Los testimonios, sin embargo, son contundentes. Y forman parte de la sólida y larga cadena de encubrimientos de abusos sexuales cometidos por representantes de la Iglesia Católica alrededor de todo el mundo.

En este caso, se centran solamente en una de las sedes del Instituto Antonio Próvolo, que depende de La Compañía de las Hermanas de María, una orden religiosa que supuestamente protege a niños sordos, a quienes recibe como internos permanentes. Pero, en lugar de sostenerlos y educarlos, los abusaron sexualmente de manera sistemática.

El terror
Las denuncias por abuso sexual sufrido por los menores del Próvolo se remontan a las décadas del 50 y 70 en la sede del Instituto en la ciudad de Verona, Italia, pero las autoridades eclesiásticas, en lugar de investigar y sancionar a los sacerdotes involucrados, los trasladaban de región o de país para encubrirlos. Lo mismo han hecho durante décadas contra todos los religiosos imputados, sin importar el país del que se trate.
Uno de los curas italianos señalado era Nicola Corradi. Por eso lo trasladaron a Argentina a principios de los años 70. A pesar de las denuncias por abuso, lo pusieron al frente del Próvolo de la ciudad de La Plata, en donde siguió cometiendo todo tipo de aberraciones contra niñas, niños y adolescentes.
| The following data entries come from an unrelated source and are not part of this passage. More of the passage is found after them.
(** X14. A generation on screen. From a state with a credential, the
    submitted form shows the dashboard as loading and hides the form and
    the introduction. When the request fails, the banner shows the
    message above a dashboard that is no longer loading, over the empty
    plan, and the form stays hidden; Start Over then clears the error
    and shows the introduction and the form again. *)
Theorem failed_generation_on_screen (s : AppState) (e : exn) :
  hasApiKey s = true ->
  let pending := fst (handleGenerateStart s) in
  let failed := handleGenerateSettle engineMessage (Throw e) pending in
  view pending = Ok (MainPage false None true (Some true))
  /\ view failed
     = Ok (MainPage false (Some (errorMessage engineMessage e)) true (Some false))
  /\ plan failed = Some (VObject [])
  /\ view (resetApp failed) = Ok (MainPage true None false None).
Proof.
  intros Hk. cbv zeta. unfold handleGenerateStart. rewrite Hk. cbn [negb fst].
  unfold view, handleGenerateSettle, resetApp, hasApiKey, planTruthy,
    errorTruthy in *.
  cbn [apiKey plan loading App.error]. rewrite Hk. cbn [negb].
  pose proof (errorMessage_not_empty e) as Hne.
  destruct (errorMessage engineMessage e) as [|c t] eqn:E; [contradiction|].
  repeat split.
Qed.

Variable generateContent : Call -> result value.
Variable UserProfile : Type.
Variable promptOf : UserProfile -> jsstring.

Lemma generated_plan_keyCount (profile : UserProfile) (apiKey plan : value) :
  fst (generateInvestmentStrategy generateContent UserProfile promptOf
         profile apiKey) = Ok plan ->
  truthy plan = true /\ keyCount plan = 11%nat.
Proof.
  intros H.
  apply generate_Ok_inv in H as (response & _ & _ & H).
  apply planOfResponse_Ok_inv in H
    as (text & group & data & sources & _ & _ & _ & _ & _ & _ & H).
  rewrite hasKeys_set_prop_sources in H. injection H as <-. now split.
Qed.

(** X15. A generated plan opens the chat panel. While the request is
    pending the plan is the empty object and the panel is not rendered;
    once a plan that the gateway returned is installed, the dashboard is
    shown, not loading, without error banner, and the condition of the
    panel ([Object.keys(plan).length > 2], [StrategyView.tsx], line 360)
    holds on the overview tab, since the plan has eleven properties. *)
Theorem generated_plan_opens_chat
    (s : AppState) (profile : UserProfile) (key : jsstring) (plan : value) :
  apiKey s = Some key ->
  key <> [] ->
  fst (generateInvestmentStrategy generateContent UserProfile promptOf
         profile (VString key)) = Ok plan ->
  let pending := fst (handleGenerateStart s) in
  let done := handleGenerateSettle engineMessage (Ok plan) pending in
  chatVisible true pending = false
  /\ chatVisible true done = true
  /\ chatVisible false done = false
  /\ view done = Ok (MainPage false None true (Some false)).
Proof.
  intros Hs Hne Hplan. cbv zeta.
  destruct (generated_plan_keyCount profile (VString key) plan Hplan)
    as [Ht Hn].
  assert (Hk : hasApiKey s = true).
  { unfold hasApiKey. rewrite Hs. now destruct key. }
  unfold handleGenerateStart. rewrite Hk. cbn [negb fst].
  unfold chatVisible, view, handleGenerateSettle, hasApiKey, planTruthy,
    errorTruthy in *.
  cbn [apiKey App.plan loading App.error]. rewrite Hs in *. rewrite Hk, Ht, Hn.
  repeat split.
Qed.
Las acusaciones se repitieron. Y otra vez, en lugar de ser investigado, Corradi siguió contando con la protección de la Iglesia, que ahora lo mandó al Próvolo de Mendoza, en donde volvió a armar una red de abusos en la que participaron otros curas, las monjas y personal del Instituto.

La impunidad fue tal que Corradi dirigió el Próvolo desde 1998 hasta 2016, el año en el que, ahora sí, gracias a la insistencia y los testimonios de las víctimas y de sus familiares, fue detenido y comenzó un proceso que develó el horror que padecieron decenas de menores a cuya vulnerabilidad se sumaba su condición de hipoacúsicos y, en su mayoría, provenientes de familias de escasos recursos.

Durante el juicio en contra de Corradi, el cura Horacio Corbacho y el jardinero Armando Gómez, de 49, los sobrevivientes contaron en lenguaje de señas cómo los obligaban a practicarles sexo oral, los amarraban para violarlos, los abusaban en grupo o los forzaban a tener sexo entre ellos.

El primer proceso derivado de las acusaciones concluyó en 2018 con la condena a 10 años de cárcel de Jorge Bordón, un ex monaguillo que reconoció ocho hechos de abuso sexual. Un año más tarde, por fin, llegó el turno de Corradi.

A sus 82 años y postrado en silla de ruedas, Corradi fue condenado a 42 años de prisión; Corbacho, a 45; y el jardinero, a 18. Ahora, les toca a las monjas y a las otras siete empleadas del Instituto que se sumaron a una red de pedofilia que, después de décadas, pudo ser desbaratada.